Indeed, this double spend transaction was one of 270 transactions that were included in the 0.8 blockchain but not included in the current blockchain following the reorganization. All of these transactions could have potentially been doublespent. Also, notably, all of these transactions were erased, showing how a blockchain fork disrupts economic activity and can lead to lost funds and confusion. 

The user who conducted the $10,000 doublespend eventually returned the funds to OKPay. That being said, there is some evidence that 6 other transactions were doublespent around the same time, although this is not confirmed. 

Ultimately, the March 2013 accidental blockchain fork proved that Bitcoin (BTC) could survive such a scenario as long as the developers and community act quickly. The entire fork lasted only about 6 hours and was resolved by the developers, who quickly alerted the community, as well as the biggest mining pools switching to the pre-0.8 blockchain to bring about a blockchain reorganization. Then the developers released Bitcoin Core 0.8.1 to prevent the lock limit issue from causing a fork again. 

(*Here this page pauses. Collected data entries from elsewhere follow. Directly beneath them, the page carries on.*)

(** Rounding a positive mantissa at such an exponent gives a finite
    non-zero double or an infinity, of the same sign. *)
Lemma binary_round_aux_pos s p e l :
  -1074 <= e ->
  (exists m' e', binary_round_aux prec emax s (Zpos p) e l = S754_finite s m' e' /\
                 (2 <= Zpos p -> 2 <= Zpos m')) \/
  binary_round_aux prec emax s (Zpos p) e l = S754_infinity s.
Proof.
  intros He. unfold binary_round_aux.
  destruct (shr_fexp_pos p e l He) as (H1 & H2 & H3).
  destruct (shr_fexp prec emax (Zpos p) e l) as [mrs' e'] eqn:E1. cbn [fst snd] in *.
  pose proof (round_nearest_even_ge (shr_m mrs') (loc_of_shr_record mrs')) as Hr.
  destruct (round_nearest_even (shr_m mrs') (loc_of_shr_record mrs')) as [|q|q] eqn:Eq; try lia.
  destruct (shr_fexp_pos q e' loc_Exact H2) as (K1 & K2 & K3).
  destruct (shr_fexp prec emax (Zpos q) e' loc_Exact) as [mrs'' e''] eqn:E2. cbn [fst snd] in *.
  destruct (shr_m mrs'') as [|m'|m']; try lia.
  destruct (e'' <=? emax - prec); [left|right; reflexivity].
  exists m', e''. split; [reflexivity|]. intros Hp. apply K3. specialize (H3 Hp). lia.
Qed.

(** A finite double has its exponent in range and at most 53 digits. *)
Lemma valid_finite s m e :
  valid_binary (S754_finite s m e) = true ->
  -1074 <= e /\ Zpos (digits2_pos m) <= 53.
Proof.
  cbn [valid_binary]. unfold bounded, canonical_mantissa. rewrite fexp64.
  intros H. apply andb_true_iff in H. destruct H as [H _].
  apply Z.eqb_eq in H. lia.
Qed.

Lemma shl_align_ge mx ex ex' :
  Zpos mx <= Zpos (fst (shl_align mx ex ex')) /\
  Z.min ex ex' <= snd (shl_align mx ex ex').
Proof.
  unfold shl_align. destruct (ex' - ex) as [|d|d] eqn:E; cbn [fst snd]; try lia.
  split; [|lia].
  apply (Pos.iter_invariant d positive xO (fun y => Zpos mx <= Zpos y)); [|lia].
  intros y Hy. rewrite Pos2Z.inj_xO. lia.
Qed.

(** The sum of two positive doubles is a double with mantissa at least 2,
    or infinite. *)
Lemma SFadd_pos x y :
  valid_binary x = true -> valid_binary y = true ->
  SFltb (S754_zero false) x = true -> SFltb (S754_zero false) y = true ->
  (exists m e, SFadd prec emax x y = S754_finite false m e /\ 2 <= Zpos m) \/
  SFadd prec emax x y = S754_infinity false.
Proof.
  intros Vx Vy Hx Hy.
  destruct x as [[|]|[|]| |[|] mx ex]; try discriminate Hx;
    destruct y as [[|]|[|]| |[|] my ey]; try discriminate Hy;
    try (right; reflexivity).
  apply valid_finite in Vx. apply valid_finite in Vy.
  cbn [SFadd cond_Zopp].
  pose proof (shl_align_ge mx ex (Z.min ex ey)) as [Ha _].
  pose proof (shl_align_ge my ey (Z.min ex ey)) as [Hb _].
  set (pa := fst (shl_align mx ex (Z.min ex ey))) in *.
  set (pb := fst (shl_align my ey (Z.min ex ey))) in *.
  change (Zpos pa + Zpos pb) with (Zpos (pa + pb)).
  cbn [binary_normalize]. unfold binary_round.
  pose proof (shl_align_ge (pa + pb) (Z.min ex ey)
                (fexp prec emax (Zpos (digits2_pos (pa + pb)) + Z.min ex ey))) as [Hm He].
  pose proof (fexp64_ge (Zpos (digits2_pos (pa + pb)) + Z.min ex ey)) as Hf.
  destruct (shl_align (pa + pb) (Z.min ex ey)
              (fexp prec emax (Zpos (digits2_pos (pa + pb)) + Z.min ex ey)))
    as [mz ez]. cbn [fst snd] in *.
  destruct (@binary_round_aux_pos false mz ez loc_Exact ltac:(lia))
    as [(m' & e' & E & Hm') | E]; [left | right; exact E].
  exists m', e'. split; [exact E|]. apply Hm'. lia.
Qed.

(** Half of a positive double with mantissa at least 2 is positive. *)
Lemma SFdiv_two_pos m e :
  valid_binary (S754_finite false m e) = true -> 2 <= Zpos m ->
  SFltb (S754_zero false)
    (SFdiv prec emax (S754_finite false m e) (S754_finite false 4503599627370496 (-51))) = true.
Proof.
  intros V Hm. apply valid_finite in V. destruct V as [He Hd].
  cbn [SFdiv xorb]. unfold SFdiv_core_binary. cbn [Zdigits2].
  change (Zpos (digits2_pos 4503599627370496)) with 53.
  set (d := Zpos (digits2_pos m)) in *.
  rewrite fexp64.
  set (e' := Z.min (Z.max (d + e - (53 + -51) - 53) (-1074)) (e - -51)).
  assert (He' : -1074 <= e') by (unfold e'; lia).
  assert (Hs : 51 <= e - -51 - e') by (unfold e'; lia).
  destruct (e - -51 - e') as [|s|s] eqn:Es; try lia.
  rewrite Z.shiftl_mul_pow2 by lia.
  assert (H51 : 2 ^ 51 <= 2 ^ Zpos s) by (apply Z.pow_le_mono_r; lia).
  assert (Hq : 1 <= (Zpos m * 2 ^ Zpos s) / 4503599627370496).
  { apply Z.div_le_lower_bound; [lia|].
    change (4503599627370496 * 1) with (2 * 2 ^ 51). nia. }
  unfold Z.div in Hq.
  destruct (Z.div_eucl (Zpos m * 2 ^ Zpos s) 4503599627370496) as [q r].
  destruct q as [|q|q]; try lia.
  destruct (@binary_round_aux_pos false q e' (new_location 4503599627370496 r) He')
    as [(m' & e'' & E & _) | E]; rewrite E; reflexivity.
Qed.

Lemma binary64_half_sum_pos (a b : float) :
  (0 <? a)%float = true -> (0 <? b)%float = true ->
  (0 <? (a + b) / 2)%float = true.
Proof.
  rewrite !ltb_spec, div_spec, add_spec.
  change (Prim2SF 0) with (S754_zero false).
  change (Prim2SF 2) with (S754_finite false 4503599627370496 (-51)).
  intros Ha Hb.
  pose proof (Prim2SF_valid (a + b)) as Vs. rewrite add_spec in Vs.
  destruct (@SFadd_pos _ _ (Prim2SF_valid a) (Prim2SF_valid b) Ha Hb)
    as [(m & e & E & Hm) | E]; unfold SF64add, SF64div in *; rewrite E in *.
  - apply (@SFdiv_two_pos m e); assumption.
  - reflexivity.
Qed.

(** *** The difference of a finite double with itself is 0 *)

Lemma SFsub_diag x :
  match x with S754_nan | S754_infinity _ => False | _ => True end ->
  SFsub prec emax x x = S754_zero false.
Proof.
  destruct x as [[|]|[|]| |[|] m e]; intros H; try contradiction; try reflexivity.
  - cbn [SFsub cond_Zopp]. rewrite Z.sub_diag. reflexivity.
  - cbn [SFsub cond_Zopp]. rewrite Z.sub_diag. reflexivity.
Qed.

Lemma is_finite_cases (v : float) :
  is_finite v = true ->
  match Prim2SF v with S754_nan | S754_infinity _ => False | _ => True end.
Proof.
  unfold is_finite, is_nan, is_infinity. rewrite !eqb_spec, abs_spec.
  change (Prim2SF infinity) with (S754_infinity false).
  destruct (Prim2SF v) as [[|]|[|]| |[|] m e]; simpl; try discriminate; trivial.
Qed.

Lemma binary64_sub_diag (v : float) : is_finite v = true -> (v - v = 0)%float.
Proof.
  intros H. apply Prim2SF_inj. rewrite sub_spec.
  change (Prim2SF 0) with (S754_zero false).
  apply SFsub_diag, is_finite_cases, H.
Qed.

End Rounding64.

Lemma binary64_mean hyp : MeanLaw (binary64_with hyp).
Proof.
  constructor. intros a b. apply binary64_half_sum_pos.
Qed.

Lemma frame64_nonempty : frame64 <> [] /\ Forall (@nonempty binary64) frame64.
Proof. split; [discriminate | repeat constructor; discriminate]. Qed.

(** ** Properties of [find_keypoint] and [person_center] *)

Section Centers.
Context {F : Float}.
Implicit Types (pose : Pose F) (k : Keypoint F) (kps : list (Keypoint F)).

Lemma find_in_app kps1 kps2 id :
  find_in (kps1 ++ kps2) id =
  match find_in kps1 id with
  | Some k => Some k
  | None => find_in kps2 id
  end.
Proof.
  induction kps1 as [|k kps1 IH]; simpl; [reflexivity|].
  destruct (ID k =? id)%Z; [reflexivity | exact IH].
Qed.

Lemma find_in_none kps id :
  find_in kps id = None <-> Forall (fun k => ID k <> id) kps.
Proof.
  induction kps as [|k kps IH]; simpl.
  - split; [constructor | reflexivity].
  - destruct (Z.eqb_spec (ID k) id) as [E|E].
    + split; [discriminate|]. intros H. inversion H; subst. congruence.
    + rewrite IH. split; intros H.
      * constructor; assumption.
      * inversion H; assumption.
Qed.

Lemma find_in_first kps id k :
  find_in kps id = Some k <->
  exists pre post,
    kps = pre ++ k :: post /\ ID k = id /\ Forall (fun k' => ID k' <> id) pre.
Proof.
  split.
  - induction kps as [|k0 kps IH]; simpl; [discriminate|].
    destruct (Z.eqb_spec (ID k0) id) as [E|E]; intros H.
    + injection H as ->. exists [], kps. repeat split; [assumption | constructor].
    + destruct (IH H) as (pre & post & -> & Hid & Hpre).
      exists (k0 :: pre), post. repeat split; [assumption|].
      constructor; assumption.
  - intros (pre & post & -> & Hid & Hpre).
    rewrite find_in_app.
    apply find_in_none in Hpre. rewrite Hpre. simpl.
    apply Z.eqb_eq in Hid. rewrite Hid. reflexivity.
Qed.

Lemma find_in_has kps id :
  (exists k, In k kps /\ ID k = id) -> exists k, find_in kps id = Some k.
Proof.
  intros (k & Hin & Hid).
  destruct (find_in kps id) as [k'|] eqn:E; [eauto|].
  apply find_in_none in E. rewrite Forall_forall in E.
  exfalso. exact (E k Hin Hid).
Qed.

Lemma person_center_hips pose lh rh :
  find_keypoint pose LEFT_HIP_ID = Some lh ->
  find_keypoint pose RIGHT_HIP_ID = Some rh ->
  person_center pose = Ok (midpoint lh rh).
Proof.
  intros Hl Hr. unfold person_center. rewrite Hl, Hr. reflexivity.
Qed.

Lemma person_center_fallback pose :
  nonempty pose ->
  find_keypoint pose LEFT_HIP_ID = None \/ find_keypoint pose RIGHT_HIP_ID = None ->
  person_center pose = Ok (mean_point pose).
Proof.
  intros Hne Hnone. unfold person_center, mean_point, mean, sum.
  destruct pose as [kps]. unfold nonempty in Hne. simpl in Hne.
  destruct kps as [|k kps]; [congruence|].
  destruct Hnone as [H|H]; rewrite H.
  - reflexivity.
  - destruct (find_keypoint _ LEFT_HIP_ID); reflexivity.
Qed.

Lemma person_center_ok pose :
  nonempty pose -> exists c, person_center pose = Ok c.
Proof.
  intros Hne.
  destruct (find_keypoint pose LEFT_HIP_ID) as [lh|] eqn:El.
  - destruct (find_keypoint pose RIGHT_HIP_ID) as [rh|] eqn:Er.
    + eexists. apply person_center_hips; eassumption.
    + eexists. apply person_center_fallback; auto.
  - eexists. apply person_center_fallback; auto.
Qed.

End Centers.

Section CenterClaims.
Context {F : Float}.
Implicit Types (pose : Pose F) (k : Keypoint F) (kps : list (Keypoint F)).

Lemma has_id_find pose id :
  has_id pose id <-> exists k, find_keypoint pose id = Some k.
Proof.
  split.
  - apply find_in_has.
  - intros (k & Hk). apply find_in_first in Hk.
    destruct Hk as (pre & post & E & Hid & _).
    exists k. split; [|assumption].
    rewrite E. apply in_or_app. right. left. reflexivity.
Qed.

(** C10: [find_keypoint] returns the earliest keypoint of the collection
    whose ID is the requested one, and [None] exactly when no keypoint has
    that ID; so [person_center] takes the midpoint of the earliest left-hip
    and the earliest right-hip keypoint, whatever duplicates follow them. *)
Theorem find_keypoint_first_match pose id :
  (forall k, find_keypoint pose id = Some k <-> first_with_id pose id k) /\
  (find_keypoint pose id = None <-> ~ has_id pose id) /\
  (forall lh rh,
      first_with_id pose LEFT_HIP_ID lh ->
      first_with_id pose RIGHT_HIP_ID rh ->
      person_center pose = Ok (midpoint lh rh)).
Proof.
  split; [|split].
  - intros k. apply find_in_first.
  - rewrite has_id_find. split.
    + intros H (k & Hk). congruence.
    + intros H. destruct (find_keypoint pose id) as [k|]; [|reflexivity].
      exfalso. apply H. exists k. reflexivity.
  - intros lh rh Hl Hr. apply person_center_hips; apply find_in_first; assumption.
Qed.

(** C3: on a pose with at least one keypoint, [person_center] is the
    coordinate-wise midpoint of the left-hip (ID 11) and right-hip (ID 12)
    keypoints when both are present, and otherwise the coordinate-wise
    arithmetic mean of all keypoints. *)
Theorem person_center_midpoint_or_mean pose :
  nonempty pose ->
  (has_id pose LEFT_HIP_ID -> has_id pose RIGHT_HIP_ID ->
   exists lh rh,
     first_with_id pose LEFT_HIP_ID lh /\ first_with_id pose RIGHT_HIP_ID rh /\
     person_center pose = Ok (midpoint lh rh)) /\
  (~ (has_id pose LEFT_HIP_ID /\ has_id pose RIGHT_HIP_ID) ->
   person_center pose = Ok (mean_point pose)).
Proof.
  intros Hne. split.
  - intros Hl Hr.
    apply has_id_find in Hl. apply has_id_find in Hr.
    destruct Hl as (lh & Hl). destruct Hr as (rh & Hr).
    exists lh, rh. repeat split.
    + apply find_in_first. exact Hl.
    + apply find_in_first. exact Hr.
    + apply person_center_hips; assumption.
  - intros Hno. apply person_center_fallback; [assumption|].
    destruct (find_keypoint pose LEFT_HIP_ID) as [lh|] eqn:El; [|left; reflexivity].
    destruct (find_keypoint pose RIGHT_HIP_ID) as [rh|] eqn:Er; [|right; reflexivity].
    exfalso. apply Hno. split; apply has_id_find; eauto.
Qed.

Lemma find_in_swap pre a mid b post id :
  ID a <> ID b ->
  Forall (fun k => ID k <> ID a /\ ID k <> ID b) mid ->
  id = ID a \/ id = ID b ->
  find_in (pre ++ b :: mid ++ a :: post) id =
  find_in (pre ++ a :: mid ++ b :: post) id.
Proof.
  intros Hab Hmid Hid.
  rewrite !find_in_app. destruct (find_in pre id); [reflexivity|].
  assert (Hnone : find_in mid id = None).
  { apply find_in_none. eapply Forall_impl; [|exact Hmid].
    simpl. intros k [H1 H2]. destruct Hid; subst; assumption. }
  simpl. rewrite !find_in_app, Hnone. simpl.
  destruct Hid as [-> | ->].
  - rewrite Z.eqb_refl. destruct (Z.eqb_spec (ID b) (ID a)); [congruence|].
    reflexivity.
  - rewrite Z.eqb_refl. destruct (Z.eqb_spec (ID a) (ID b)); [congruence|].
    reflexivity.
Qed.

Although the fork resulted in one of the only confirmed doublespends in Bitcoin (BTC) history — and possibly up to a total of 7 doublespends — the price of Bitcoin (BTC) actually rallied from around $40 at the time of the fork to over $1,000 later that year. This shows that if an accidental Bitcoin (BTC) fork were to happen again, it does not necessarily mean the market will crash. In fact, this incident shows that, with quick thinking, a fork could cause practically no negative impact on the market.